Lia langsung berbalik ke arah Gisti. "Nak ..."
Gisti terkejut melihat mata Lia yang begitu bengkak, seolah sesuatu hal telah terjadi padanya. "Bunda, kenapa? Kok, Bunda, nangis?" tanya Gisti.
Tanpa berbicara apapun Lia langsung memeluk Gisti, ia yang tidak tahu apa-apa hanya bisa membalas pelukan Lia. "Bun?"
"Ayo, kita pergi ke rumah Eyang." Ajak Lia.
"Loh, kok mendadak? Ada apa, Bun? Eyang sakit?"
"Bunda, tidak ingin melihat ayahmu untuk sementara waktu, Gis," Ia masih tidak mengerti apa yang Lia bicarakan.
"Maksud, Bunda?"
Lia menceritakan semua kejadian yang ia alami hari ini, perasaannya benar-benar terluka bahwa dua orang sekaligus mengkhianatinya. Gisti tidak menyangka bahwa hal ini terjadi pada keluarganya, Budi yang selama ini ia anggap lelaki paling suci yang selalu mencintai Lia ternyata dugaannya salah.
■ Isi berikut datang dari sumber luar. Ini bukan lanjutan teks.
(* ===== verification/AllocatorThms.v ===== *)
(** * The AVL allocator: the two trees, and what is free

    Every operation keeps the trees in agreement and changes the set of free bytes
    as it should, whatever a derived class does with ranges that spill over. *)

From stdpp Require Import base list sorting.
From S2P Require Import Prelude IntervalSet IntervalSetSpec Allocator.

Local Open Scope Z_scope.

(** ** Powers of two *)

Lemma p2align_pow x k : 0 <= x < 2 ^ 64 -> 0 <= k < 64 -> p2align x (2 ^ k) = x / 2 ^ k * 2 ^ k.
Proof.
  intros Hx Hk. unfold p2align, u64. assert (0 < 2 ^ k < 2 ^ 64) as H by (split; [apply Z.pow_pos_nonneg | apply Z.pow_lt_mono_r]; lia).
  rewrite (Z.mod_opp_l_nz) by (rewrite ?Z.mod_small; lia). rewrite (Z.mod_small (2 ^ k)) by lia.
  replace (2 ^ 64 - 2 ^ k) with (Z.shiftl (Z.ones (64 - k)) k).
  2:{ rewrite Z.shiftl_mul_pow2, Z.ones_equiv, Z.mul_pred_l, <- Z.pow_add_r by lia. f_equal. f_equal. lia. }
  rewrite <- Z.shiftr_div_pow2, <- Z.shiftl_mul_pow2 by lia.
  apply Z.bits_inj'. intros i Hi. rewrite Z.land_spec, !Z.shiftl_spec by lia. destruct (Z.lt_ge_cases i k) as [Hl | Hg].
  - rewrite !(Z.testbit_neg_r _ (i - k)) by lia. by rewrite andb_false_r.
  - rewrite Z.shiftr_spec by lia. replace (i - k + k) with i by lia. destruct (Z.lt_ge_cases i 64) as [H64 | H64].
    + rewrite Z.ones_spec_low by lia. by rewrite andb_true_r.
    + rewrite Z.ones_spec_high by lia. rewrite andb_false_r. symmetry. apply Z.bits_above_log2; [lia |].
      destruct (Z.eq_dec x 0) as [-> | Hz]; [cbn; lia |]. apply Z.log2_lt_pow2; [lia |]. eapply Z.lt_le_trans; [apply Hx |]. apply Z.pow_le_mono_r; lia.
Qed.

Lemma p2roundup_pow x k : 0 <= x -> 0 <= k < 64 -> x + 2 ^ k <= 2 ^ 64 ->
  exists q, p2roundup x (2 ^ k) = q * 2 ^ k /\ x <= q * 2 ^ k < x + 2 ^ k.
Proof.
  intros Hx Hk Hb. assert (0 < 2 ^ k) as Hp by (apply Z.pow_pos_nonneg; lia).
  exists (- (- x / 2 ^ k)). pose proof (Z.div_mod (- x) (2 ^ k) ltac:(lia)) as Hd. pose proof (Z.mod_pos_bound (- x) (2 ^ k) Hp) as Hm.
  split; [| lia]. change (u64 (- p2align (u64 (- x)) (2 ^ k)) = - (- x / 2 ^ k) * 2 ^ k). rewrite p2align_pow by (done || (apply Z.mod_pos_bound; lia)).
  assert (u64 (- x) / 2 ^ k * 2 ^ k = (- x / 2 ^ k) * 2 ^ k \/ u64 (- x) / 2 ^ k * 2 ^ k = (- x / 2 ^ k) * 2 ^ k + 2 ^ 64) as [-> | ->].
  { destruct (Z.eq_dec x 0) as [-> | Hz]; [left; done | right].
    assert (u64 (- x) = - x + 2 ^ (64 - k) * 2 ^ k) as ->.
    { rewrite <- Z.pow_add_r by lia. replace (64 - k + k) with 64 by lia. unfold u64. rewrite <- (Z_mod_plus_full (- x) 1). apply Z.mod_small. lia. }
    rewrite Z.div_add by lia. rewrite Z.mul_add_distr_r, <- Z.pow_add_r by lia. replace (64 - k + k) with 64 by lia. done. }
  - rewrite u64_id by lia. lia.
  - replace (- (- x / 2 ^ k * 2 ^ k + 2 ^ 64)) with (- (- x / 2 ^ k) * 2 ^ k + (- 1) * 2 ^ 64) by lia. unfold u64. rewrite Z_mod_plus_full. apply Z.mod_small. lia.
Qed.
(* ===== verification/AllocatorRun.v ===== *)
(** * The allocators: allocating, and runs

    The searches of the AVL allocator find ranges that fit; what is allocated is
    free, disjoint and aligned; an allocator in use never hands out a byte twice. *)

From stdpp Require Import base list sorting.
From S2P Require Import Prelude IntervalSet IntervalSetSpec Allocator AllocatorThms.

Local Open Scope Z_scope.

(** ** Searching *)

(** [size] bytes of [r] at an offset that [unit] divides. *)
Definition fits (size unit : Z) (r : range_seg_t) (offset : Z) : Prop := (unit | offset)%Z /\ r_start r <= offset /\ offset + size <= r_end r.

Section Search.
Context (c : avl_conf) (g : Z) (HD : 0 < device_size c <= 2 ^ 62).
Context (k : Z) (Hk : 0 <= k <= 63).

Abbreviation seg_ok := (seg_ok (device_size c) g).

Lemma pow_range : 0 < 2 ^ k <= 2 ^ 63.
Proof. split; [apply Z.pow_pos_nonneg; lia | apply Z.pow_le_mono_r; lia]. Qed.

(** The first offset in a range. *)
Lemma first_offset r size : seg_ok r -> 0 <= size <= 2 ^ 62 ->
  (2 ^ k | p2roundup (r_start r) (2 ^ k))%Z /\ r_start r <= p2roundup (r_start r) (2 ^ k) /\
  u64 (p2roundup (r_start r) (2 ^ k) + size) = p2roundup (r_start r) (2 ^ k) + size /\
  forall o, (2 ^ k | o)%Z -> r_start r <= o -> p2roundup (r_start r) (2 ^ k) <= o.
Proof.
  intros (Hr & He & _) Hs. pose proof pow_range as Hp. destruct (p2roundup_pow (r_start r) k) as (q & -> & Hq); [lia.. |].
  split_and!; [apply Z.divide_factor_r | lia | apply u64_id; lia |].
  intros o [q' ->] Ho. apply Z.mul_le_mono_nonneg_r; [lia |]. apply Z.lt_succ_r, (Z.mul_lt_mono_pos_r (2 ^ k)); lia.
Qed.

Lemma first_fit_test r size : seg_ok r -> 0 <= size <= 2 ^ 62 ->
  (u64 (p2roundup (r_start r) (2 ^ k) + size) <=? r_end r) = true <-> fits size (2 ^ k) r (p2roundup (r_start r) (2 ^ k)).
Proof. intros Hr Hs. destruct (first_offset r size Hr Hs) as (Hd & Hle & -> & _). rewrite Z.leb_le. unfold fits. tauto. Qed.

Lemma no_fit r size : seg_ok r -> 0 <= size <= 2 ^ 62 ->
  (u64 (p2roundup (r_start r) (2 ^ k) + size) <=? r_end r) = false -> forall o, ~ fits size (2 ^ k) r o.
Proof.
  intros Hr Hs. destruct (first_offset r size Hr Hs) as (_ & _ & -> & Hleast). intros Hn%Z.leb_gt o (Hd & Ho & He). specialize (Hleast o Hd Ho). lia.
Qed.

Lemma search_after_found size l : 0 <= size <= 2 ^ 62 -> Forall seg_ok l -> forall first cursor n nb o cursor',
  search_after c first size (2 ^ k) cursor n nb l = (Found o, cursor') -> exists r, r ∈ l /\ fits size (2 ^ k) r o.
Proof.
  intros Hs. induction 1 as [| r l Hr _ IH]; intros first cursor n nb o cursor'; cbn [search_after]; [done |].
  destruct (_ <=? r_end r) eqn:E.
  - intros [= <- _]. exists r. split; [by left | by apply first_fit_test].
  - destruct (_ && _); [done |]. destruct (_ && _); [done |]. intros (r' & Hr' & Hf)%IH. exists r'. split; [by right | done].
Qed.

Lemma search_before_found size l : 0 <= size <= 2 ^ 62 -> Forall seg_ok l -> forall cursor n nb o cursor',
  search_before c size (2 ^ k) cursor n nb l = (Found o, cursor') -> exists r, r ∈ l /\ fits size (2 ^ k) r o.
Proof.
  intros Hs. induction 1 as [| r l Hr _ IH]; intros cursor n nb o cursor'; cbn [search_before]; [done |].
  destruct (_ <=? r_end r) eqn:E.
  - intros [= <- _]. exists r. split; [by left | by apply first_fit_test].
  - destruct (_ && _); [done |]. destruct (_ && _); [done |]. intros (r' & Hr' & Hf)%IH. exists r'. split; [by right | done].
Qed.

Lemma pick_after_found a cursor size o cursor' : Forall seg_ok (range_tree a) -> 0 <= size <= 2 ^ 62 ->
  _pick_block_after c cursor size (2 ^ k) a = (Some o, cursor') -> exists r, r ∈ range_tree a /\ fits size (2 ^ k) r o.
Proof.
  intros Ht Hs. unfold _pick_block_after, lower_bound. pose proof (span_app (fun r => before r (Seg cursor size)) (range_tree a)) as E.
  destruct (span _ _) as [l m]. cbn [fst snd] in E. rewrite E in Ht |- *. apply Forall_app in Ht as [Hl Hm].
  destruct (search_after _ _ _ _ _ _ _ m) as [[o1 | | n1 b1] c1] eqn:E1; [intros [= <- <-] | done |].
  - destruct (search_after_found _ _ Hs Hm _ _ _ _ _ _ E1) as (r & Hr & Hf). exists r. split; [apply elem_of_app; by right | done].
  - destruct (c1 =? 0); [done |]. destruct (search_before _ _ _ _ _ _ l) as [[o2 | |] c2] eqn:E2; [intros [= <- <-] | done | done].
    destruct (search_before_found _ _ Hs Hl _ _ _ _ _ E2) as (r & Hr & Hf). exists r. split; [apply elem_of_app; by left | done].
Qed.

Lemma first_fit_spec size l : 0 <= size <= 2 ^ 62 -> Forall seg_ok l ->
  match first_fit size (2 ^ k) l with
  | Some o => exists r, r ∈ l /\ fits size (2 ^ k) r o
  | None => forall r o, r ∈ l -> ~ fits size (2 ^ k) r o
  end.
Proof.
  intros Hs. induction 1 as [| r l Hr Hl IH]; cbn [first_fit]; [intros r o []%elem_of_nil |]. destruct (_ <=? r_end r) eqn:E.
  - exists r. split; [by left | by apply first_fit_test].
  - destruct (first_fit size (2 ^ k) l) as [o |].
    + destruct IH as (r' & Hr' & Hf). exists r'. split; [by right | done].
    + intros r' o [-> | Hr']%elem_of_cons; [by apply no_fit | auto].
Qed.

Lemma pick_fits_spec a size : Forall seg_ok (range_size_tree a) -> 0 <= size <= 2 ^ 62 ->
  match _pick_block_fits size (2 ^ k) a with
  | Some o => exists r, r ∈ range_size_tree a /\ fits size (2 ^ k) r o
  | None => forall r o, r ∈ range_size_tree a -> ~ fits size (2 ^ k) r o
  end.
Proof.
  intros Ht Hs. unfold _pick_block_fits. pose proof (span_app (fun r => shorter r (Seg 0 size)) (range_size_tree a)) as E.
  pose proof (span_all (fun r => shorter r (Seg 0 size)) (range_size_tree a)) as Hall. destruct (span _ _) as [l m]. cbn [fst snd] in *.
  rewrite E in Ht |- *. apply Forall_app in Ht as [Hl Hm]. pose proof (first_fit_spec size m Hs Hm) as Hf. destruct (first_fit _ _ m) as [o |].
  - destruct Hf as (r & Hr & Hf). exists r. split; [apply elem_of_app; by right | done].
  - intros r o [Hr | Hr]%elem_of_app; [| auto]. specialize (Hall r Hr). rewrite Forall_forall in Hl. specialize (Hl r Hr).
    pose proof (length_ok c g HD r Hl) as El. destruct Hl as (Hl & _). unfold shorter in Hall. rewrite El in Hall.
    assert (r_length (Seg 0 size) = size) as Es by (unfold r_length; cbn; rewrite Z.sub_0_r; apply u64_id; lia). rewrite Es in Hall. cbn in Hall.
    intros (_ & Ho & He). destruct (Z.ltb_spec (r_end r - r_start r) size); [lia |]. destruct (Z.ltb_spec size (r_end r - r_start r)); [done |].
    apply Z.ltb_lt in Hall. lia.
Qed.

(** Smaller and smaller sizes. *)
Lemma fit_smaller_spec a fuel : Forall seg_ok (range_size_tree a) -> (g | 2 ^ k)%Z -> forall size, 0 < size <= 2 ^ 62 -> size < 2 ^ Z.of_nat fuel -> (g | size)%Z ->
  exists found, fit_smaller fuel size (2 ^ k) a = Ok found /\
    match found with
    | Some (o, n) => 0 < n <= size /\ (g | n)%Z /\ ((2 ^ k | size)%Z -> (2 ^ k | n)%Z) /\ exists r, r ∈ range_size_tree a /\ fits n (2 ^ k) r o
    | None => (2 ^ k | size)%Z -> forall r o, r ∈ range_size_tree a -> ~ fits (2 ^ k) (2 ^ k) r o
    end.
Proof.
  intros Ht Hgk. pose proof pow_range as Hp. induction fuel as [| fuel IH]; intros size Hs Hf Hg; [cbn in Hf; lia |]. cbn [fit_smaller].
  pose proof (pick_fits_spec a size Ht ltac:(lia)) as Hpick. destruct (_pick_block_fits size (2 ^ k) a) as [o |].
  { eexists. split; [reflexivity |]. cbn. split_and!; try done; lia. }
  rewrite Z.shiftr_div_pow2 by lia. change (2 ^ 1) with 2. assert (0 <= size / 2 <= size) as Hh by (split; [apply Z.div_pos | apply Z.div_le_upper_bound]; lia).
  rewrite p2align_pow by lia. set (size' := size / 2 / 2 ^ k * 2 ^ k).
  assert (0 <= size' <= size / 2) as Hs'.
  { unfold size'. pose proof (Z.mul_div_le (size / 2) (2 ^ k) ltac:(lia)). pose proof (Z.div_pos (size / 2) (2 ^ k)). nia. }
  destruct (Z.leb_spec (2 ^ k) size') as [Hle | Hgt].
  - rewrite Nat2Z.inj_succ, Z.pow_succ_r in Hf by lia. assert (2 * (size / 2) <= size) by (apply Z.mul_div_le; lia).
    destruct (IH size') as (found & -> & Hfound); [lia | lia | unfold size'; by apply Z.divide_mul_r |].
    assert ((2 ^ k | size')%Z) as Hd by apply Z.divide_factor_r. exists found. split; [done |]. destruct found as [[o n] |]; [| auto].
    destruct Hfound as (? & ? & ? & ?). split_and!; try done; lia || auto.
  - exists None. split; [done |]. intros [q Hq] r o Hr Hfit. assert (q = 1) as ->; [| apply (Hpick r o Hr); rewrite Hq; by rewrite Z.mul_1_l].
    assert (0 < q) by nia. destruct (Z.eq_dec q 1) as [| Hne]; [done |]. exfalso.
    assert (2 ^ k <= size / 2) by (apply Z.div_le_lower_bound; nia). assert (1 <= size / 2 / 2 ^ k) by (apply Z.div_le_lower_bound; lia).
    unfold size' in Hgt. nia.
Qed.
End Search.

(** ** Allocating *)

(** Two extents have no byte in common. *)
Definition disjoint_extents (e e' : Z * Z) : Prop := e.1 + e.2 <= e'.1 \/ e'.1 + e'.2 <= e.1.

Lemma covers_disjoint o n es : 0 < n -> Forall (fun e : Z * Z => 0 < e.2) es -> (forall x, covers es x -> ~ o <= x < o + n) -> Forall (disjoint_extents (o, n)) es.
Proof.
  intros Hn Hes Hc. rewrite Forall_forall in Hes |- *. intros [o' n'] He. specialize (Hes _ He). cbn in Hes. unfold disjoint_extents. cbn.
  destruct (Z.le_gt_cases (o + n) o'); [by left |]. destruct (Z.le_gt_cases (o' + n') o); [by right |]. exfalso.
  apply (Hc (Z.max o o')); [exists o', n'; split; [done | lia] | lia].
Qed.

Section Allocate.
Context (c : avl_conf) (g : Z) {B : Type} (_spillover_range : Z -> Z -> B -> res B) `{!SpillLaws c g _spillover_range}.
Context (HD : 0 < device_size c <= 2 ^ 62) (Hcap : 0 <= range_count_cap c).

Abbreviation good := (inv c g _spillover_range []).
Abbreviation sfree := (sfree c g _spillover_range).
Abbreviation removed := (removed c g _spillover_range).

Section Unit.
Context (k : Z) (Hk : 0 <= k <= 63) (Hgk : (g | 2 ^ k)%Z).

(** Nothing that is aligned and as long as the unit is left. *)
Definition used_up (s : avl * B) : Prop := forall r o, r ∈ range_tree s.1 -> ~ fits (2 ^ k) (2 ^ k) r o.

Definition extent_post (a : avl) (b : B) (size : Z) (found : option (Z * Z)) (s' : avl * B) : Prop :=
  match found with
  | Some (o, n) => 0 < n <= size /\ (2 ^ k | o)%Z /\ (g | n)%Z /\ ((2 ^ k | size)%Z -> (2 ^ k | n)%Z) /\
      (forall x, o <= x < o + n -> cov (range_tree a) x) /\ 0 <= o /\ o + n <= device_size c /\ removed a b o (o + n) s'
  | None => good s' /\ range_tree s'.1 = range_tree a /\ s'.2 = b /\ ((2 ^ k | size)%Z -> used_up s')
  end.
Sebenarnya Lia sudah mencurigai Budi, namun ia berusaha merahasiakan hal tersebut dari siapapun. Ia bahkan pernah melihat tiket pesawat ke lombok untuk dua orang dan pemesanan hotel untuk satu orang. Bagaimana bisa ia tidak curiga kala itu, namun Lia masih menahannya karena ia tidak ingin menuduh tanpa ada bukti.
"Kenapa, Bunda, tidak pernah cerita padaku?!"
Lia memegang erat tangan Gisti, ia sangat tahu betul bahwa hati ibunya itu sedang rapuh. "Bunda tidak ingin kau membenci, Ayah." Sahut Lia.
"Tidak ingin aku membenci ayah, Bunda, bilang?! Ayah sudah menghancurkan hati Bunda! Dan Bunda masih membela nya?!" Nada bicara Gisti sedikit tinggi, karena emosi setelah mendengar cerita Lia.
"Tolong dengarkan, Bunda. Nak, semua orang bisa berubah. Dan Bunda yakin, bahwa ayahmu akan kembali ke pelukan Bunda lagi." Ucap Lia.
Gisti tidak habis pikir dengan hati ibunya ini, mengapa ia masih membela suaminya yang jelas-jelas sudah menyakiti hatinya. "Mau sampai kapan Bunda bertahan? Semuanya akan tetap sama, Bun." Ucap Gisti.
"Maka dari itu kita istirahat dulu di rumah Eyang ya? sambil Bunda menenangkan diri disana. Nanti kalau sudah membaik, kita balik lagi kesini." Ujar Bunda.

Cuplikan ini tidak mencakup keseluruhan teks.